What is needed
The whole answer is the data below, retyped exactly.

** The input follows **

(** * Vocabulary of the properties *)

(** Every block that was allocated is a [Buffer.alloc(BLOCK_SIZE)]. *)
Definition blocks_ok (blocks : list (option Buffer)) : Prop :=
  forall i b, array_get blocks i = Some b -> Buffer_length b = BLOCK_SIZE.

(** The number of bytes one iteration of the read loop takes from block
    [i] of a file of [size] bytes, when it starts [o] bytes into the block. *)
Definition read_chunk (size i o : Z) : Z :=
  let clipped :=
    if (i + 1) * BLOCK_SIZE + BLOCK_SIZE >? size
    then Z.max 0 (adjustOffset (size - (i + 1) * BLOCK_SIZE) BLOCK_SIZE)
    else BLOCK_SIZE in
  if o =? 0 then clipped else Z.max 0 (clipped - adjustOffset o clipped).

(** The block array after one iteration of the write loop on block [i]. *)
Definition write_block (blocks : list (option Buffer)) (i o start : Z)
    (buffer : Buffer) : list (option Buffer) :=
  let blocks :=
    match array_get blocks i with
    | Some _ => blocks
    | None => array_set blocks i (Buffer_alloc BLOCK_SIZE)
    end in
  let stored := default (Buffer_alloc BLOCK_SIZE) (array_get blocks i) in
  array_set blocks i (Buffer_copy_at (Buffer_slice_from buffer start) stored o).

(** ** Concrete worlds *)

(** The Linux constants; the runs below only pass numeric flags. *)
Definition linux0 : Constants := linux (fun _ => 0).
Lemma scanLine_wellTagged unit n l st evs st' :
  wellTagged unit st -> scanLine unit n l st = (evs, Continue st') -> wellTagged unit st'.
Proof.
  intros Hw. revert evs st'. scan_cases; intros evs st' E; inversion E; subst;
    first [exact Hw | apply wellTagged_cut, Hw].
Qed.

Lemma after_wellTagged unit lines : forall n st k st',
  wellTagged unit st -> after unit n lines st k = Some st' -> wellTagged unit st'.
Proof.
  induction lines as [|l rest IH]; intros n st [|k] st' Hw E; cbn in E;
    try discriminate; try (inversion E; subst; exact Hw).
  destruct (scanLine unit n l st) as [evs [st1|r st1]] eqn:E1; [|discriminate].
  eapply IH; [|exact E]. eapply scanLine_wellTagged; [exact Hw | exact E1].
Qed.

(** ** The inner loop *)

Lemma firstMatch_spec message ms : forall i0 index m strings,
  firstMatch message ms i0 = Some (index, m, strings) ->
  exists j, index = i0 + j /\ ms !! j = Some m
    /\ regexp.FindStringSubmatch (Regexp m) message = Some strings
    /\ forall j' m', j' < j -> ms !! j' = Some m' ->
         regexp.FindStringSubmatch (Regexp m') message = None.
Proof.
  induction ms as [|m0 ms IH]; intros i0 index m strings E; cbn in E; [discriminate|].
  destruct (regexp.FindStringSubmatch (Regexp m0) message) as [s0|] eqn:E0.
  - inversion E; subst. exists 0. rewrite Nat.add_0_r.
    repeat split; [exact E0|]. intros j' m' Hj. lia.
  - destruct (IH _ _ _ _ E) as (j & -> & Hj & Hm & Hbefore).
    exists (S j). repeat split; [lia | exact Hj | exact Hm |].
    intros [|j'] m' Hlt Hlook; cbn in Hlook.
    + inversion Hlook; subst. exact E0.
    + apply (Hbefore j'); [lia | exact Hlook].
Qed.
(** * Didi15min: the 15-minute futures scanner of [main.py]

    A shallow embedding of the indicator functions, the signal rule, the
    per-cycle loop and the module start-up of [main.py], and the properties
    stated about them.

    Numbers.  The program computes with pandas/NumPy [float64].  Rounding is
    not modelled: a finite value is an exact rational, and the special values
    of IEEE arithmetic that the program can reach (NaN, which pandas also uses
    for "missing", and the two infinities produced by a division by zero) are
    kept, with the IEEE rules for arithmetic and for comparisons.  Zero is
    unsigned and behaves as +0.0.

    Rolling aggregations.  pandas computes a rolling sum, mean and deviation
    incrementally: the value that enters the window is added and the one that
    leaves is removed.  In [float64] this leaves a rounding residue of values
    that have left the window, which matters where the exact result is zero:
    over a window of zeros the program can hold a sum of about 1e-15 of
    either sign, and over a flat window a deviation of about 1e-6.  The model
    has the exact value of each window.  The properties below are therefore
    those that relate the computed values to one another and to the decision
    taken from them, and those of missing values, which do not depend on the
    residue; none of them needs a rolling sum or deviation ([agg_sum],
    [agg_std]) to be exactly zero after other values have left the window, or
    a rolling sum to keep the sign of its terms. *)

From Stdlib Require Import QArith Qabs Qminmax Qround Lqa ZArith Lia Bool.
From stdpp Require Import base decidable option list strings gmap.
Lemma chain_order_is_fixed_witness :
  Cinematic.CinematicAudioEnhancer_process
    (Cinematic.applyCinematicMasteringPreset idle_enhancer) real_block 2
  = ChainSpec.run_stages 2
      [ChainSpec.Saturation; ChainSpec.MultibandCompression;
       ChainSpec.StereoImaging; ChainSpec.LoudnessNormalization;
       ChainSpec.FinalLimiting]
      (Cinematic.applyCinematicMasteringPreset idle_enhancer, real_block).
Proof.
  pose proof (chain_order_is_fixed idle_enhancer real_block 2)
    as (_ & _ & _ & Hp & _ & Hm & _).
  rewrite <- Hm. refine (proj1 (Hp _ _)).
  apply list_elem_of_further, list_elem_of_here.
Defined.

(* ===================================================================== *)
(** * The further theorems at concrete objects *)
(* ===================================================================== *)

Import MoreFixtures.

Lemma setFXMode_then_getFXMode_witness :
  length (trackFX (marker_engine Off)) = Z.to_nat NUM_TRACKS
  /\ AIFXMore.getFXMode (setFXMode (marker_engine Off) 2 AI) 2 = AI.
Proof.
  split; [reflexivity|].
  exact (proj1 (setFXMode_then_getFXMode (marker_engine Off) 2 2 AI eq_refl)).
Defined.

Lemma clearEffects_empties_the_chain_witness :
  in_range 0 = true
  /\ (AIFX.process (AIFXMore.clearEffects (marker_engine Hybrid) 0)
        [[f_lit 3]] 1 0).2 = [[f_lit 3]].
Proof.
  split; [reflexivity|].
  exact (proj1 (clearEffects_empties_the_chain (marker_engine Hybrid) 0
                  [[f_lit 3]] 1 eq_refl eq_refl)).
Defined.

Lemma processAllTracks_runs_tracks_in_order_witness :
  (AIFXMore.processAllTracks (marker_engine Hybrid) [[f_lit 3]] 1).2
  = fold_left
      (fun b track => AIFXMore.track_chain None track 1 b)
      (trackFX (marker_engine Hybrid)) [[f_lit 3]].
Proof.
  exact (proj1 (processAllTracks_runs_tracks_in_order (marker_engine Hybrid)
                  [[f_lit 3]] 1 eq_refl)).
Defined.

Lemma AIEffect_writes_back_channel_major_witness :
  sample_at (AIEffect_process (Some reversing_engine) vocal_effect
               b32_block 2).2 1 0
  = Some (f_lit 2).
Proof.
  refine (AIEffect_writes_back_channel_major reversing_engine vocal_effect
            b32_block 2 (mkOnnxModel true (Some reversing_session) [])
            reversing_session [f_lit 4; f_lit 3; f_lit 2; f_lit 1]
            1 0 (f_lit 3) _ _ _ _ _ _);
    first [reflexivity | lia].
Defined.

Lemma AIEffect_echo_is_identity_witness :
  (AIEffect_process (Some echo_engine) vocal_effect b32_block 2).2
  = b32_block.
Proof.
  refine (AIEffect_echo_is_identity echo_engine vocal_effect b32_block 2
            (mkOnnxModel true (Some echo_session) []) echo_session
            _ _ _ _ _); try reflexivity.
  repeat constructor.
Defined.

Lemma TransientShaper_neutral_is_identity_witness :
  (DSPMore.TransientShaper_process real_shaper real_block).2 = real_block.
Proof.
  apply (TransientShaper_neutral_is_identity real_shaper real_block);
    cbn; unfold Q2R; cbn; lra.
Defined.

** End of The input **

Answer to this exercise
(** * Vocabulary of the properties *)

(** Every block that was allocated is a [Buffer.alloc(BLOCK_SIZE)]. *)
Definition blocks_ok (blocks : list (option Buffer)) : Prop :=
  forall i b, array_get blocks i = Some b -> Buffer_length b = BLOCK_SIZE.

(** The number of bytes one iteration of the read loop takes from block
    [i] of a file of [size] bytes, when it starts [o] bytes into the block. *)
Definition read_chunk (size i o : Z) : Z :=
  let clipped :=
    if (i + 1) * BLOCK_SIZE + BLOCK_SIZE >? size
    then Z.max 0 (adjustOffset (size - (i + 1) * BLOCK_SIZE) BLOCK_SIZE)
    else BLOCK_SIZE in
  if o =? 0 then clipped else Z.max 0 (clipped - adjustOffset o clipped).

(** The block array after one iteration of the write loop on block [i]. *)
Definition write_block (blocks : list (option Buffer)) (i o start : Z)
    (buffer : Buffer) : list (option Buffer) :=
  let blocks :=
    match array_get blocks i with
    | Some _ => blocks
    | None => array_set blocks i (Buffer_alloc BLOCK_SIZE)
    end in
  let stored := default (Buffer_alloc BLOCK_SIZE) (array_get blocks i) in
  array_set blocks i (Buffer_copy_at (Buffer_slice_from buffer start) stored o).

(** ** Concrete worlds *)

(** The Linux constants; the runs below only pass numeric flags. *)
Definition linux0 : Constants := linux (fun _ => 0).
Lemma scanLine_wellTagged unit n l st evs st' :
  wellTagged unit st -> scanLine unit n l st = (evs, Continue st') -> wellTagged unit st'.
Proof.
  intros Hw. revert evs st'. scan_cases; intros evs st' E; inversion E; subst;
    first [exact Hw | apply wellTagged_cut, Hw].
Qed.

Lemma after_wellTagged unit lines : forall n st k st',
  wellTagged unit st -> after unit n lines st k = Some st' -> wellTagged unit st'.
Proof.
  induction lines as [|l rest IH]; intros n st [|k] st' Hw E; cbn in E;
    try discriminate; try (inversion E; subst; exact Hw).
  destruct (scanLine unit n l st) as [evs [st1|r st1]] eqn:E1; [|discriminate].
  eapply IH; [|exact E]. eapply scanLine_wellTagged; [exact Hw | exact E1].
Qed.

(** ** The inner loop *)

Lemma firstMatch_spec message ms : forall i0 index m strings,
  firstMatch message ms i0 = Some (index, m, strings) ->
  exists j, index = i0 + j /\ ms !! j = Some m
    /\ regexp.FindStringSubmatch (Regexp m) message = Some strings
    /\ forall j' m', j' < j -> ms !! j' = Some m' ->
         regexp.FindStringSubmatch (Regexp m') message = None.
Proof.
  induction ms as [|m0 ms IH]; intros i0 index m strings E; cbn in E; [discriminate|].
  destruct (regexp.FindStringSubmatch (Regexp m0) message) as [s0|] eqn:E0.
  - inversion E; subst. exists 0. rewrite Nat.add_0_r.
    repeat split; [exact E0|]. intros j' m' Hj. lia.
  - destruct (IH _ _ _ _ E) as (j & -> & Hj & Hm & Hbefore).
    exists (S j). repeat split; [lia | exact Hj | exact Hm |].
    intros [|j'] m' Hlt Hlook; cbn in Hlook.
    + inversion Hlook; subst. exact E0.
    + apply (Hbefore j'); [lia | exact Hlook].
Qed.
(** * Didi15min: the 15-minute futures scanner of [main.py]

    A shallow embedding of the indicator functions, the signal rule, the
    per-cycle loop and the module start-up of [main.py], and the properties
    stated about them.

    Numbers.  The program computes with pandas/NumPy [float64].  Rounding is
    not modelled: a finite value is an exact rational, and the special values
    of IEEE arithmetic that the program can reach (NaN, which pandas also uses
    for "missing", and the two infinities produced by a division by zero) are
    kept, with the IEEE rules for arithmetic and for comparisons.  Zero is
    unsigned and behaves as +0.0.

    Rolling aggregations.  pandas computes a rolling sum, mean and deviation
    incrementally: the value that enters the window is added and the one that
    leaves is removed.  In [float64] this leaves a rounding residue of values
    that have left the window, which matters where the exact result is zero:
    over a window of zeros the program can hold a sum of about 1e-15 of
    either sign, and over a flat window a deviation of about 1e-6.  The model
    has the exact value of each window.  The properties below are therefore
    those that relate the computed values to one another and to the decision
    taken from them, and those of missing values, which do not depend on the
    residue; none of them needs a rolling sum or deviation ([agg_sum],
    [agg_std]) to be exactly zero after other values have left the window, or
    a rolling sum to keep the sign of its terms. *)

From Stdlib Require Import QArith Qabs Qminmax Qround Lqa ZArith Lia Bool.
From stdpp Require Import base decidable option list strings gmap.
Lemma chain_order_is_fixed_witness :
  Cinematic.CinematicAudioEnhancer_process
    (Cinematic.applyCinematicMasteringPreset idle_enhancer) real_block 2
  = ChainSpec.run_stages 2
      [ChainSpec.Saturation; ChainSpec.MultibandCompression;
       ChainSpec.StereoImaging; ChainSpec.LoudnessNormalization;
       ChainSpec.FinalLimiting]
      (Cinematic.applyCinematicMasteringPreset idle_enhancer, real_block).
Proof.
  pose proof (chain_order_is_fixed idle_enhancer real_block 2)
    as (_ & _ & _ & Hp & _ & Hm & _).
  rewrite <- Hm. refine (proj1 (Hp _ _)).
  apply list_elem_of_further, list_elem_of_here.
Defined.

(* ===================================================================== *)
(** * The further theorems at concrete objects *)
(* ===================================================================== *)

Import MoreFixtures.

Lemma setFXMode_then_getFXMode_witness :
  length (trackFX (marker_engine Off)) = Z.to_nat NUM_TRACKS
  /\ AIFXMore.getFXMode (setFXMode (marker_engine Off) 2 AI) 2 = AI.
Proof.
  split; [reflexivity|].
  exact (proj1 (setFXMode_then_getFXMode (marker_engine Off) 2 2 AI eq_refl)).
Defined.

Lemma clearEffects_empties_the_chain_witness :
  in_range 0 = true
  /\ (AIFX.process (AIFXMore.clearEffects (marker_engine Hybrid) 0)
        [[f_lit 3]] 1 0).2 = [[f_lit 3]].
Proof.
  split; [reflexivity|].
  exact (proj1 (clearEffects_empties_the_chain (marker_engine Hybrid) 0
                  [[f_lit 3]] 1 eq_refl eq_refl)).
Defined.

Lemma processAllTracks_runs_tracks_in_order_witness :
  (AIFXMore.processAllTracks (marker_engine Hybrid) [[f_lit 3]] 1).2
  = fold_left
      (fun b track => AIFXMore.track_chain None track 1 b)
      (trackFX (marker_engine Hybrid)) [[f_lit 3]].
Proof.
  exact (proj1 (processAllTracks_runs_tracks_in_order (marker_engine Hybrid)
                  [[f_lit 3]] 1 eq_refl)).
Defined.

Lemma AIEffect_writes_back_channel_major_witness :
  sample_at (AIEffect_process (Some reversing_engine) vocal_effect
               b32_block 2).2 1 0
  = Some (f_lit 2).
Proof.
  refine (AIEffect_writes_back_channel_major reversing_engine vocal_effect
            b32_block 2 (mkOnnxModel true (Some reversing_session) [])
            reversing_session [f_lit 4; f_lit 3; f_lit 2; f_lit 1]
            1 0 (f_lit 3) _ _ _ _ _ _);
    first [reflexivity | lia].
Defined.

Lemma AIEffect_echo_is_identity_witness :
  (AIEffect_process (Some echo_engine) vocal_effect b32_block 2).2
  = b32_block.
Proof.
  refine (AIEffect_echo_is_identity echo_engine vocal_effect b32_block 2
            (mkOnnxModel true (Some echo_session) []) echo_session
            _ _ _ _ _); try reflexivity.
  repeat constructor.
Defined.

Lemma TransientShaper_neutral_is_identity_witness :
  (DSPMore.TransientShaper_process real_shaper real_block).2 = real_block.
Proof.
  apply (TransientShaper_neutral_is_identity real_shaper real_block);
    cbn; unfold Q2R; cbn; lra.
Defined.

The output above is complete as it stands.